Initially, we observe that at least since Pennoyer v. Neff (1878) 95 U.S. 714 [24 L.Ed. 565], the concepts of service of summons and jurisdiction of the person are not coextensive. (Cf. Code Civ. Proc., §§ 410.10 and 410.50 and Judicial Council comments thereto.) Further, service of summons on a nonresident defendant may be sufficient to empower the issuing court to adjudicate the marriage relationship (Williams v. North Carolina (1942) 317 U.S. 287 [87 L.Ed. 279, 63 S.Ct. 207, 143 A.L.R. 1273]) but not to make in personam orders concerning support or child custody. (Kulko v. California Superior Court (1978) 436 U.S. 84 [56 L.Ed.2d 132, 98 S.Ct. 1690];May v. Anderson (1953) 345 U.S. 528 [97 L.Ed. 1221, 73 S.Ct. 840]; Estin v. Estin (1948) 334 U.S. 541 [92 L.Ed. 1561, 68 S.Ct. 1213, 1 A.L.R.2d 1412].) In order to issue an enforceable order for child support, a court must first obtain jurisdiction over the person sought to be ordered. (Kulko v. California Superior Court, supra, 436 U.S. 84.)

Personal jurisdiction may be obtained by consent. (National Rental v. Szukhent (1964) 375 U.S. 311 [11 L.Ed.2d 354, 84 S.Ct. 411]; Harrington v. Superior Court (1924) 194 Cal. 185 [228 P. 15].)

However, we do not think that James gave his consent for the reasons which follow.

Consent implies a concurrence of wills. Callahan v. Municipal Court (1971) 17 Cal.App.3d 1011 [95 Cal.Rptr. 423].) It also implies knowledge of the consequences of the consent. (Shea v. Board of Medical Examiners (1978) 81 Cal.App.3d 564 [146 Cal.Rptr. 653].) The form which James signed did not tell him that his signing and returning it would subject him to the power of a California court to order him to pay money to Jo Anne on pain of fine or jail. Nor did it tell him he would not subject himself to that power if he did not sign and return it. It did tell him that if he did not sign and return it, that he might have to pay “any expenses incurred in serving you ….”

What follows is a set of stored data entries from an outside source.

(** *** Screenshots ([apps/mcp/screenshot.go]) *)
Record screenshotOutput : Set := MkScreenshotOutput {
  so_schema_version : Z;
  so_request_id : string;
  so_content_type : string;
  so_width : Z;
  so_height : Z;
  so_sha256 : string;
  so_bounds : DesktopBounds
}.
Definition bounds_json (b : DesktopBounds) : json :=
  JObj (int_member "x" (BoundsX b) ++ int_member "y" (BoundsY b) ++ int_member "width" (BoundsWidth b) ++ int_member "height" (BoundsHeight b)).
Definition screenshot_output_json (o : screenshotOutput) : json :=
  JObj (int_member "schema_version" (so_schema_version o) ++ text_member "request_id" (so_request_id o) ++ [("ok", JBool true)] ++
    [("screenshot", JObj (text_member "content_type" (so_content_type o) ++ int_member "width" (so_width o) ++ int_member "height" (so_height o) ++
        text_member "sha256" (so_sha256 o) ++ [("desktop_bounds", bounds_json (so_bounds o))]))]).

Inductive tool_output : Set :=
| OutDesktops (l : list Desktop)
| OutLease (l : ApiLease)
| OutJob (j : ApiJob)
| OutResponse (r : Response)
| OutScreenshot (mime : string) (image : bytes) (metadata : string) (o : screenshotOutput).

Section tools.
Context `{Sha256} (jpeg_size : bytes -> option (Z * Z)).     (* [jpeg.DecodeConfig] *)

Definition bounds_ok (b : DesktopBounds) : bool :=
  negb ((BoundsWidth b <? 1) || (16384 <? BoundsWidth b) || (BoundsHeight b <? 1) || (16384 <? BoundsHeight b) ||
        (BoundsX b <? -16384) || (16384 <? BoundsX b) || (BoundsY b <? -16384) || (16384 <? BoundsY b)).

Definition screenshotToolResult (response : Response) : api_error + tool_output :=
  match RespScreenshot response with
  | None => inl ApiScreenshot
  | Some shot =>
      match Bounds shot with
      | None => inl ApiScreenshot
      | Some bounds =>
          if negb (RespOK response) || (RespSchemaVersion response != SchemaVersion) || (RespRequestID response == "") ||
             (ContentType shot != "image/jpeg") || (slen (Data shot) =? 0) || (12 * 1024 * 1024 <? slen (Data shot)) ||
             (ImageWidth shot <? 1) || (3840 <? ImageWidth shot) || (ImageHeight shot <? 1) || (16384 <? ImageHeight shot) then inl ApiScreenshot
          else if negb (bounds_ok bounds) then inl ApiScreenshot
          else
            match b64_decode StdAlphabet true (Data shot) with
            | None => inl ApiScreenshot
            | Some data =>
                if hex_encode (sha256 data) != SHA256Text shot then inl ApiScreenshot
                else if bool_decide (jpeg_size data = Some (ImageWidth shot, ImageHeight shot)) then
                  let output := MkScreenshotOutput (RespSchemaVersion response) (RespRequestID response) (ContentType shot) (ImageWidth shot)
                    (ImageHeight shot) (SHA256Text shot) bounds in
                  inr (OutScreenshot (ContentType shot) data (json_print (screenshot_output_json output)) output)
                else inl ApiScreenshot
            end
      end
  end.

(** What a tool asks the API, for the agent that [identity] names. *)
Definition tool (random : option bytes) (identity : api_prog string) (call : tool_call) : api_prog tool_output :=
  agentID ← identity;
  match call with
  | DesktopList => l ← ListDesktops agentID; mret (OutDesktops l)
  | DesktopAcquire vmid ttl => l ← AcquireDesktop agentID vmid ttl; mret (OutLease l)
  | DesktopLeaseGet lease => l ← Lease agentID lease; mret (OutLease l)
  | DesktopPower lease action => j ← ChangePower random agentID lease action; mret (OutJob j)
  | DesktopRelease lease => l ← ReleaseDesktop agentID lease; mret (OutLease l)
  | DesktopScreenshot lease e w t =>
      r ← ComputerAction agentID lease (MkComputerAction e OperationScreenshot t (Some (MkScreenshot w)) None None None None);
      ApiDone (screenshotToolResult r)
  | DesktopAccessibility lease e d n t =>
      r ← ComputerAction agentID lease (MkComputerAction e OperationAccessibility t None (Some (MkAccessibility d n)) None None None); mret (OutResponse r)
  | DesktopMouse lease e m t => r ← ComputerAction agentID lease (MkComputerAction e OperationMouse t None None (Some m) None None); mret (OutResponse r)
  | DesktopKey lease e k t => r ← ComputerAction agentID lease (MkComputerAction e OperationKey t None None None (Some k) None); mret (OutResponse r)
  | DesktopTypeText lease e x t => r ← ComputerAction agentID lease (MkComputerAction e OperationTypeText t None None None None (Some x)); mret (OutResponse r)
  end.

(** *** Who asks *)

(** Over stdio: the token of the environment, asked about at every call. *)
Definition stdioAgentIdentity (accessToken : string) : api_prog string :=
  agent ← api_catch (AuthenticateAgent accessToken) ApiNotAgent;
  if ag_enabled agent then mret (ag_id agent) else ApiDone (inl ApiNotAgent).

Definition newStdioAgentIdentity (accessToken : string) : option (api_prog string) :=
  let accessToken := TrimSpace accessToken in
  if accessToken == "" then None else Some (stdioAgentIdentity accessToken).

(** Over HTTP: what [requireAgent] put into the context. *)
Definition contextAgentIdentity (context : option string) : api_prog string :=
  match context with
  | Some agentID => if agentID == "" then ApiDone (inl ApiNoIdentity) else mret agentID
  | None => ApiDone (inl ApiNoIdentity)
  end.

(** A request to /mcp: refused, or served by a tool with this result. *)
Inductive mcp_reply : Set := McpForbidden | McpUnauthorized | McpServed (r : api_error + tool_output).

Definition requireAgent (authorization : string) (next : string -> api_prog mcp_reply) : api_prog mcp_reply :=
  match ParseBearerToken authorization with
  | None => mret McpUnauthorized
  | Some provided =>
      r ← api_try (AuthenticateAgent provided);
      match r with
      | inr agent => if ag_enabled agent then next (ag_id agent) else mret McpUnauthorized
      | inl _ => mret McpUnauthorized
      end
  end.
Definition rejectBrowserOrigin (origin : string) (next : api_prog mcp_reply) : api_prog mcp_reply :=
  if origin != "" then mret McpForbidden else next.

(** [call]: the tool that the library chose for the body of the request. *)
Definition serve_mcp (random : option bytes) (origin authorization : string) (call : tool_call) : api_prog mcp_reply :=
  rejectBrowserOrigin origin (requireAgent authorization (fun agentID =>
    r ← api_try (tool random (contextAgentIdentity (Some agentID)) call); mret (McpServed r))).
End tools.
End client.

Further, James merely acknowledged receipt of the mailed documents. He acknowledged nothing whatsoever concerning their legal effect.

Under these circumstances, it is clear to us that from James’ signing the acknowledgment of receipt form, we cannot reasonably infer that he consented to the court’s jurisdiction over his person.

I don’t agree with the court’s reasoning.  Using the court’s barometer for adequate consent, what is the appropriate amount of consent?  If the court’s reasoning were to be extended, any signed statement of consent could be limited for the same reasons.  Or, alternatively, why doesn’t the judicial council form just add the consequences of signing the form?  Such a weak consent form seems to be rather ineffective.